Cari studenti,
sono pochi i giorni che mancano all’inizio degli esami di stato e alla fine di un percorso durato cinque anni. Dei problemi vissuti a scuola, da voi ragazzi e ragazze e dagli insegnanti, si è parlato molto, si è scritto tanto sui giornali soprattutto quest’anno.
Ne è emersa una fotografia della scuola italiana peggiore di quella che in realtà vivono nel quotidiano migliaia di studenti e di insegnanti. Di questo ne sono convinta, non per nascondermi dietro facili rassicurazioni e non sentire forte  la responsabilità e il ruolo che ricopro e l’impegno che la Regione Emilia-Romagna intende assicurare alle istituzioni educative. Non per questo.
Dell’aumentata complessità sociale, mi sembra che la scuola possa essere vista come uno dei luoghi che ne sta risentendo di più. Il cosiddetto bullismo, spesso nato in contesti di difficile integrazione non solo tra culture diverse ma anche tra ambienti sociali differenti, alcune reazioni degli insegnanti, in certi casi segno della difficoltà a ricoprire un ruolo realmente educativo, e la fatica - è emersa anche questa -  di trovare nelle famiglie degli interlocutori solidali nel percorso d’istruzione, credo che ne siano il sintomo più evidente. Tuttavia dalla complessità sociale non ci si può “chiamare fuori”, si può invece tentare di governarla per far sì che essa corrisponda ad un aumentato numero di occasioni e di opportunità per ognuno di noi. Mi riferisco in particolar modo alle potenzialità di una società e di una scuola multiculturale, che considero il cambiamento più significativo di questi anni e che molti di voi avranno già sperimentato.   
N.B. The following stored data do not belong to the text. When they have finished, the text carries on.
(* ===== verification/ShellFacts.v ===== *)
(** What the shell analysis promises: the strict read-only answer and the destructive
    flag against reference definitions, the shape of its result, its termination, and
    the commands it misjudges. *)
From S2P Require Import Prelude RustStr RustStrFacts RustText ShellLex ShellAnalysis.

(** * The reference: which segments only observe *)

Definition is_some {A} (o : option A) : bool := match o with Some _ => true | None => false end.

(** A reader named by .NET observes unless its argument stays dynamic. *)
Definition dotnet_observes (argument : Word) (static_values : gmap string Word) : bool :=
  negb (dynamic (resolve_static_word argument static_values)).

Definition git_observes (words : list Word) : bool :=
  match git_subcommand (tail words) with
  | Some (subcommand, tail) =>
      one_of GIT_READ_SUBCOMMANDS subcommand && negb (writes_output tail)
      && negb (ambiguous_mutator subcommand tail) && negb (existsb dynamic words)
  | None => false
  end.

Definition family_observes (family : CommandFamily) (words : list Word) (static_values : gmap string Word) : bool :=
  match family with
  | Ripgrep => negb (existsb runs_preprocessor words) && negb (existsb dynamic words)
  | PowerShellRead => negb (existsb dynamic (read_paths words static_values))
  | Git => git_observes words
  | _ => false
  end.

(** The family of a segment whose head is a plain name. *)
Definition segment_family (words : list Word) : option CommandFamily :=
  command ← head words;
  let name := normalize_command_name (value command) in
  if dynamic command || is_script name then None else command_family name.

Definition segment_observes (words : list Word) (static_values : gmap string Word) : bool :=
  match dotnet_argument words, segment_family words with
  | Some argument, _ => dotnet_observes argument static_values
  | None, Some family => family_observes family words static_values
  | None, None => match words with [] => true | _ => false end
  end.
(* ===== verification/RustPath.v ===== *)
(** [std::path] on Unix, where a path is its bytes and ["/"] the only separator: the
    components of a path, its parent, file name and joins, and the operating system the
    sandbox and the policy ask about paths. *)
From S2P Require Import Prelude RustStr RustStrFacts RustText Enterprise.

Definition slash : Ascii.ascii := chr "/".

(** * Components *)

(** [std::path::Component]; [Prefix] does not occur on Unix. *)
Inductive Component :=
| RootDir
| CurDir
| ParentDir
| Normal (name : string).

#[export] Instance component_eq_dec : EqDecision Component.
Proof. solve_decision. Defined.

(** [Path::is_absolute], which on Unix is [has_root]. *)
Definition is_absolute (path : PathBuf) : bool := starts_with "/" path.

(** Segments that yield no component after the start of a path. *)
Definition is_noise (segment : string) : bool := bool_decide (segment = "" \/ segment = ".").

Definition segment_component (segment : string) : Component :=
  if bool_decide (segment = "..") then ParentDir else Normal segment.

(** What a path starts with: the root, a leading ["."], or nothing; and the segments
    after it. *)
Definition path_parts (path : PathBuf) : option Component * list string :=
  match split_char slash path with
  | first :: rest =>
      if is_absolute path then (Some RootDir, rest)
      else if bool_decide (first = ".") then (Some CurDir, rest)
      else (None, first :: rest)
  | [] => (None, [])
  end.

(** [Path::components]. *)
Definition components (path : PathBuf) : list Component :=
  let '(head, segments) := path_parts path in
  option_list head ++ (segment_component <$> filter (fun s => is_noise s = false) segments).

(** [Path::starts_with] and [Path]'s equality compare components. *)
Definition path_starts_with (path base : PathBuf) : bool :=
  bool_decide (components base `prefix_of` components path).
Definition path_eqb (left right : PathBuf) : bool := bool_decide (components left = components right).

(** * Parents, names, joins *)

Fixpoint trim_noise (segments : list string) : list string :=
  match segments with
  | s :: l => if is_noise s then trim_noise l else segments
  | [] => []
  end.
Definition trim_noise_end (segments : list string) : list string :=
  reverse (trim_noise (reverse segments)).

(** The text of a start and the segments after it. *)
Definition assemble (head : option Component) (segments : list string) : PathBuf :=
  match head with
  | Some RootDir => "/" +:+ str_join "/" segments
  | Some CurDir => str_join "/" ("." :: segments)
  | _ => str_join "/" segments
  end.

(** [Path::parent]: without the last component, unless it is the root. *)
Definition parent (path : PathBuf) : option PathBuf :=
  let '(head, segments) := path_parts path in
  match reverse (trim_noise_end segments) with
  | _ :: before => Some (assemble head (trim_noise_end (reverse before)))
  | [] => match head with Some CurDir => Some "" | _ => None end
  end.

(** [Path::file_name]. *)
Definition file_name (path : PathBuf) : option string :=
  match last (components path) with Some (Normal name) => Some name | _ => None end.

(** [Path::join] and [PathBuf::push]. *)
Definition path_join (base path : PathBuf) : PathBuf :=
  if is_absolute path then path
  else if str_is_empty base || starts_with "/" (String.rev base) then base +:+ path
  else base +:+ "/" +:+ path.

(** The segments left once [n] components are taken from the front. *)
Fixpoint drop_components (n : nat) (segments : list string) : list string :=
  match n with
  | O => segments
  | S n' => drop_components n' (tail (trim_noise segments))
  end.

(** [Path::strip_prefix]. *)
Definition path_strip_prefix (path base : PathBuf) : option PathBuf :=
  if path_starts_with path base then
    let '(head, segments) := path_parts path in
    match length (components base), head with
    | O, _ => Some (assemble head (trim_noise_end segments))
    | S n, Some _ => Some (str_join "/" (trim_noise_end (trim_noise (drop_components n segments))))
    | n, None => Some (str_join "/" (trim_noise_end (trim_noise (drop_components n segments))))
    end
  else None.

(** [path.components().any(|component| matches!(component, Component::ParentDir))]. *)
Definition has_parent_dir (path : PathBuf) : bool :=
  existsb (fun c => bool_decide (c = ParentDir)) (components path).

(** * The operating system *)

(** What the program asks about paths and its environment, besides
    [Path::canonicalize].  Paths and variables are assumed to be valid Unicode. *)
Class OsHost := {
  path_exists : PathBuf -> bool;
  is_dir : PathBuf -> bool;
  is_file : PathBuf -> bool;
  (** [std::env::current_dir().ok()] *)
  current_dir : option PathBuf;
  (** [std::env::var(name).ok()] *)
  env_var : string -> option string;
  (** [std::env::temp_dir()] *)
  temp_dir : PathBuf;
  (** the message of a failed [Path::canonicalize] *)
  canonicalize_error : PathBuf -> string;
  (** sixteen hexadecimal digits of [DefaultHasher] *)
  default_hash : PathBuf -> string;
}.

Section os.
Context `{FS : FileSystem} `{OS : OsHost}.

(** [std::env::split_paths]. *)
Definition env_path_list (name : string) : list PathBuf :=
  match env_var name with Some value => split_char (chr ":") value | None => [] end.

Definition absolute_path (path : PathBuf) : PathBuf :=
  if is_absolute path then path else path_join (default "." current_dir) path.

(** The walk to the nearest ancestor that exists, whose canonical form is extended by the
    names below it; [fuel] bounds the number of ancestors. *)
Fixpoint canonicalize_ancestor (fuel : nat) (path cursor : PathBuf) (missing : list string) : PathBuf :=
  match fuel with
  | O => path
  | S fuel' =>
      match parent cursor with
      | None => path
      | Some above =>
          let missing := match file_name cursor with
                         | Some name => missing ++ [name]
                         | None => missing
                         end in
          match canonicalize above with
          | Some canonical => foldl path_join canonical (reverse missing)
          | None => canonicalize_ancestor fuel' path above missing
          end
      end
  end.

Definition canonicalize_existing_ancestor (path : PathBuf) : PathBuf :=
  match canonicalize path with
  | Some canonical => canonical
  | None => canonicalize_ancestor (S (String.length path)) path path []
  end.

End os.

Example components_1 : components "/a//./b/../c/" = [RootDir; Normal "a"; Normal "b"; ParentDir; Normal "c"].
Proof. reflexivity. Qed.
Example components_2 : components "./a/." = [CurDir; Normal "a"] /\ components "" = [].
Proof. split; reflexivity. Qed.
Example parent_1 : parent "/a//b/" = Some "/a" /\ parent "/a" = Some "/" /\ parent "/" = None
  /\ parent "a" = Some "" /\ parent "" = None /\ parent "./" = Some "".
Proof. repeat split; reflexivity. Qed.
Example strip_1 : path_strip_prefix "/a/./b//c/" "/a" = Some "b//c" /\ path_strip_prefix "/a" "/a/" = Some "".
Proof. split; reflexivity. Qed.
Example join_1 : path_join "/a" "b" = "/a/b" /\ path_join "/a/" "b" = "/a/b" /\ path_join "/a" "/b" = "/b" /\ path_join "/a" "" = "/a/".
Proof. repeat split; reflexivity. Qed.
Per spiegarmi vorrei ricorrere ad una metafora che Ulf Hannerz, un antropologo, ha usato per spiegare la complessità  delle società in cui viviamo e far luce su un paradosso della cultura, di ogni cultura
Quando osserviamo un fiume da lontano questo ci appare come una linea blu, nitida e piuttosto regolare, che attraversa il paesaggio. Ci appare come qualcosa che possiede una suggestiva immobilità. Ma allo stesso tempo - si sa - non ci “si bagna mai due volte nello stesso fiume” perché l’acqua scorre,  in continuazione e solo questo scorrere mantiene la sua continuità nel tempo.
Questo succede anche alla cultura e succede alle società. Anche quando se ne percepisce la struttura questa dipende da un processo continuo. Più precisamente il flusso avviene nel tempo e ha una sua direzione. Nel suo insieme esso è senza fine.
Le culture e le società cambiano in modi che alcuni temono, ad altri piacciono e le favoriscono, altri le subiscono.  Ci sono luoghi e tempi in cui tutto ciò sembra accadere più velocemente e più intensamente che altrove. La scuola è uno di questi luoghi.
Agli studenti e alle studentesse che si stanno preparando ad affrontare gli scritti e gli orali di questo nuovo esame rivolgo allora i miei auguri. Auguro ad ognuno di loro di concludere questa fase importante del percorso  d’istruzione nel migliore del modi. Spero che poche siano le delusioni e molte le soddisfazioni, lo auguro sinceramente.
Gli anni della scuola superiore da alcuni di voi saranno via via ricordati con nostalgia, da altri senza rimpianti. I percorsi che andrete affrontando saranno diversissimi. A questo proposito, una considerazione ancora ed un consiglio. La considerazione è che questi cinque anni di apprendimento,  di scoperte, amicizie, a volte di contrasti e credo, per molti di voi, di conoscenza di ragazzi e ragazze di culture differenti o, mi rivolgo ai giovani immigrati, di integrazione attraverso le scuole emiliano-romagnole, credo e spero cha siano stati un buon “esperimento di vita”. 
Il consiglio è quello di continuare a imparare. Viviamo nella società della conoscenza, il sapere sarà un bene decisivo sia per la vostra futura vita lavorativa che per quella personale. Sarà indispensabile per capire il mondo e muovervi con sicurezza, autostima e sensibili ai valori e ai sentimenti di equità e giustizia sociale.
Agli insegnanti e agli studenti che restano nella scuola, un ringraziamento, la promessa di un impegno costante da parte delle istituzioni  e il proposito di affrontare il nuovo anno con l’idea che la scuola in Italia e nella nostra regione sia ancora un buon posto dove crescere e dove lavorare.